Data records |
(** [handleSubmissionsPost(kv, body)], lines 112-138 *)
Definition handleSubmissionsPost (env : Env) (body : value) : M Response :=
  let b := or_else (Some body) (JObj []) in
  let assignmentId := prop b (str "assignmentId") in
  let studentName := prop b (str "studentName") in
  let response := prop b (str "response") in
  match assignmentId with
  | None => lift (err (str "assignmentId is required") 400)
  | Some assignmentId =>
      if negb (truthy assignmentId) then lift (err (str "assignmentId is required") 400) else
      no_name <- lift (blank studentName) ;;
      if no_name then lift (err (str "studentName is required") 400) else
      no_response <- lift (blank response) ;;
      if no_response then lift (err (str "response is required") 400) else
      key <- lift (template assignmentId) ;;
      asgn <- kvGet (str "assignment:" ++ key) ;;
      if negb (truthy asgn) then lift (err (str "assignment not found") 404) else
      let id := uid env in
      studentName' <- lift (trimmed studentName) ;;
      classPin <- lift (trimmed_or_empty body (str "classPin")) ;;
      response' <- lift (trimmed response) ;;
      steps <- lift (trimmed_or_empty body (str "steps")) ;;
      reflection <- lift (trimmed_or_empty body (str "reflection")) ;;
      submittedAt <- lift (given_or_now env body (str "submittedAt")) ;;
      let record :=
        submission_record id assignmentId studentName' classPin response' steps reflection
          submittedAt in
      kvPut (str "submission:" ++ id) record ;;;
      pushIndex (str "submissions") id ;;;
      lift (json (JObj [(str "ok", JBool true); (str "id", JStr id); (str "item", record)]) 201)
  end.

(** *** The main fetch handler *)

(** [String.prototype.toUpperCase] on one code unit below 256. The micro sign
    (181) and the y with diaeresis (255), whose capitals lie above 255, are
    left as they are; an HTTP method, a token of ASCII characters, holds
    neither. *)
Definition upper_char (c : ascii) : string :=
  let n := N_of_ascii c in
  if (97 <=? n)%N && (n <=? 122)%N then String (ascii_of_N (n - 32)) EmptyString
  else if (n =? 223)%N then "SS"%string
  else if (224 <=? n)%N && (n <=? 254)%N && negb (n =? 247)%N
       then String (ascii_of_N (n - 32)) EmptyString
  else String c EmptyString.

(** [s.toUpperCase()] *)
Fixpoint toUpperCase (s : string) : string :=
  match s with
  | EmptyString => EmptyString
  | String c r => (upper_char c ++ toUpperCase r)%string
  end.

(** The request as [fetch] reads it: [request.method], the [pathname] and the
    [searchParams] of [new URL(request.url)], and what [request.json()]
    resolves to ([None] when it rejects). *)
Record Request : Type := {
  method : string;
  pathname : string;
  query : URL;
  json_body : option value
}.

(** The bindings [fetch] receives as [env]: whether [EWL_DATA] is bound, and
    what [env.ASSETS.fetch(request)] settles to. *)
Record Bindings : Type := {
  EWL_DATA : bool;
  ASSETS : Request → outcome Response
}.

(** The text of the 500 response, lines 163-167, with its arrows (U+2192). *)
Definition KV_NOT_BOUND : jstring :=
  str "KV namespace EWL_DATA not bound. Go to Cloudflare Dashboard " ++ [8594%N] ++
  str " Workers & Pages " ++ [8594%N] ++ str " your project " ++ [8594%N] ++
  str " Settings " ++ [8594%N] ++ str " Functions " ++ [8594%N] ++
  str " KV namespace bindings and add EWL_DATA.".

(** [fetch(request, env)], lines 143-198. [host] supplies the clock and the
    random source of this request. *)
Definition fetch (host : Env) (env : Bindings) (request : Request) : M Response :=
  let path := pathname request in
  let method := toUpperCase (method request) in
  if String.eqb method "OPTIONS" then lift (new_Response None 204 CORS) else
  if String.eqb path "/api" || String.eqb path "/api/health" then
    lift (json (JObj [(str "ok", JBool true); (str "service", JStr (str "EduWonderLab API"));
                      (str "ts", JStr (now_iso host))]) 200)
  else
  if String.prefix "/api/" path then
    if negb (EWL_DATA env) then lift (err KV_NOT_BOUND 500) else
    match (if String.eqb method "POST" then json_body request else Some JNull) with
    | None => lift (err (str "Invalid JSON body") 400)
    | Some body =>
        let not_found := lift (err (str "Not found") 404) in
        let submissions :=
          if String.eqb path "/api/submissions" then
            if String.eqb method "GET" then handleSubmissionsGet (query request)
            else if String.eqb method "POST" then handleSubmissionsPost host body
            else not_found
          else not_found in
        if String.eqb path "/api/assignments" then
          if String.eqb method "GET" then handleAssignmentsGet
          else if String.eqb method "POST" then handleAssignmentsPost host body
          else submissions
        else submissions
    end
  else lift (ASSETS env request).

(** ** The browser-side client, [app.js] *)

Module Client.

Definition BASE : jstring := str "/api".

(** The options handed to the browser's [fetch]. *)
Record Options : Type := {
  opt_method : jstring;
  opt_headers : list (string * string);
  opt_body : option jstring
}.

(** The response as the client reads it: [res.status], [res.statusText] and
    the text that [res.json()] hands to the JSON parser. *)
Record Received : Type := {
  res_status : Z;
  res_statusText : jstring;
  res_text : jstring
}.

(** What [request] throws: a [TypeError] of the language, or the [Error] it
    constructs itself. *)
Inductive thrown : Type :=
| Thrown_TypeError
| Thrown_Error (message : jstring).

Inductive result (A : Type) : Type :=
| Resolved (a : A)
| Rejected (t : thrown).
Arguments Resolved {A} a.
Arguments Rejected {A} t.

(** [res.ok] *)
Definition ok (res : Received) : bool := (200 <=? res_status res) && (res_status res <=? 299).

(** [opts] of [request(method, path, body)], lines 12-18; [None] is an
    [undefined] body. *)
Definition options (method : jstring) (body : option value) : Options :=
  {| opt_method := method;
     opt_headers := [("Content-Type", "application/json")%string];
     opt_body := match body with
                 | Some b => Some (JSON.stringify b)
                 | None => None
                 end |}.

(** [try { data = await res.json() } catch (_) { data = null }], lines 22-27 *)
Definition read_json (res : Received) : value :=
  match JSON.parse (res_text res) with
  | Some d => d
  | None => JNull
  end.

(** [(data && data.error) || `Request failed: ${res.status} ${res.statusText}`],
    lines 30-31: the value handed to [new Error]. *)
Definition failure_message (res : Received) (data : value) : value :=
  or_else (if truthy data then prop data (str "error") else Some data)
    (JStr (str "Request failed: " ++ Number.to_string (Number.of_Z (res_status res))
           ++ str " " ++ res_statusText res)).

(** What [request] does once the browser's [fetch] has resolved, lines 22-35. *)
Definition settle (res : Received) : result value :=
  let data := read_json res in
  if negb (ok res) then
    match to_string (failure_message res data) with
    | Some message => Rejected (Thrown_Error message)
    | None => Rejected Thrown_TypeError
    end
  else Resolved data.

(** [request(method, path, body)], lines 11-36, over the browser's [fetch],
    which resolves to a response or rejects. *)
Definition request (network : jstring → Options → result Received)
    (method path : jstring) (body : option value) : result value :=
  match network (BASE ++ path) (options method body) with
  | Resolved res => settle res
  | Rejected t => Rejected t
  end.

(** [window.EWL.apiGet(path)] *)
Definition apiGet (network : jstring → Options → result Received) (path : jstring)
  : result value :=
  request network (str "GET") path None.

(** [window.EWL.apiPost(path, payload)] *)
Definition apiPost (network : jstring → Options → result Received) (path : jstring)
    (payload : option value) : result value :=
  request network (str "POST") path payload.

(** A response of the worker as it reaches the client; the status text is the
    browser's. *)
Definition received (statusText : jstring) (r : Response) : Received :=
  {| res_status := status r; res_statusText := statusText; res_text := body r |}.

End Client.

(** *** The data routes as requests *)

Inductive request : Type :=
| GET_assignments
| POST_assignments (env : Env) (body : value)
| GET_submissions (url : URL)
| POST_submissions (env : Env) (body : value).

(** The handler [fetch] picks for a data route, lines 181-191. *)
Definition handle (r : request) : M Response :=
  match r with
  | GET_assignments => handleAssignmentsGet
  | POST_assignments env body => handleAssignmentsPost env body
  | GET_submissions url => handleSubmissionsGet url
  | POST_submissions env body => handleSubmissionsPost env body
  end.

(** The namespace a request leaves behind when it is served alone, whether
    it returns or throws. *)
Definition after (r : request) (kv : KV) : KV := (run (handle r) kv).1.

(** The namespaces the data routes can produce, one request after another,
    starting from an empty one. *)
Inductive reachable : KV → Prop :=
| reachable_empty : reachable ∅
| reachable_request (kv : KV) (r : request) : reachable kv → reachable (after r kv).

(** The namespaces the worker can produce through [fetch], one request after
    another, starting from an empty one. *)
Inductive served : KV → Prop :=
| served_empty : served ∅
| served_fetch (kv : KV) (host : Env) (env : Bindings) (request : Request) :
    served kv → served (run (fetch host env request) kv).1.

(** Whether [fetch] answers the request itself rather than handing it to the
    static assets. *)
Definition answered_by_worker (request : Request) : bool :=
  String.eqb (toUpperCase (method request)) "OPTIONS"
  || String.eqb (pathname request) "/api"
  || String.eqb (pathname request) "/api/health"
  || String.prefix "/api/" (pathname request).

(** ** Vocabulary of the properties *)

(** The response [json(data, status)] returns when it returns. *)
Definition answer (data : value) (status : Z) : Response :=
  {| status := status;
     headers := ("Content-Type", "application/json; charset=utf-8")%string :: CORS;
     body := JSON.stringify data |}.

(** The response of [json({ ok: true, id, item: record }, 201)] *)
Definition created (id : jstring) (record : value) : Response :=
  answer (JObj [(str "ok", JBool true); (str "id", JStr id); (str "item", record)]) 201.

(** The response of [json({ ok: true, items })] *)
Definition listing (items : list value) : Response :=
  answer (JObj [(str "ok", JBool true); (str "items", JArr items)]) 200.

(** The response of [err(msg, status)] *)
Definition refusal (msg : jstring) (status : Z) : Response :=
  answer (JObj [(str "ok", JBool false); (str "error", JStr msg)]) status.

(** The response of [new Response(null, { status: 204, headers: CORS })] *)
Definition preflight : Response :=
  {| status := 204; headers := CORS; body := [] |}.

(** The response of [json({ ok: true, service: "EduWonderLab API", ts })] *)
Definition health (ts : jstring) : Response :=
  answer (JObj [(str "ok", JBool true); (str "service", JStr (str "EduWonderLab API"));
                (str "ts", JStr ts)]) 200.

(** What [res.json()] reads from a response; [None] when it rejects. *)
Definition payload (r : Response) : option value := JSON.parse (body r).

(** The value [kvGet] resolves a key to. *)
Definition read (kv : KV) (key : jstring) : value :=
  match run (kvGet key) kv with
  | (_, Return v) => v
  | (_, Throw _) => JNull
  end.

(** The value [getIndex] yields for an index. *)
Definition index_value (kv : KV) (name : jstring) : value :=
  match run (getIndex name) kv with
  | (_, Return v) => v
  | (_, Throw _) => JNull
  end.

Task prompt |
Return every line in the listing that contains the word "reflection".

The answer |
      reflection <- lift (trimmed_or_empty body (str "reflection")) ;;
        submission_record id assignmentId studentName' classPin response' steps reflection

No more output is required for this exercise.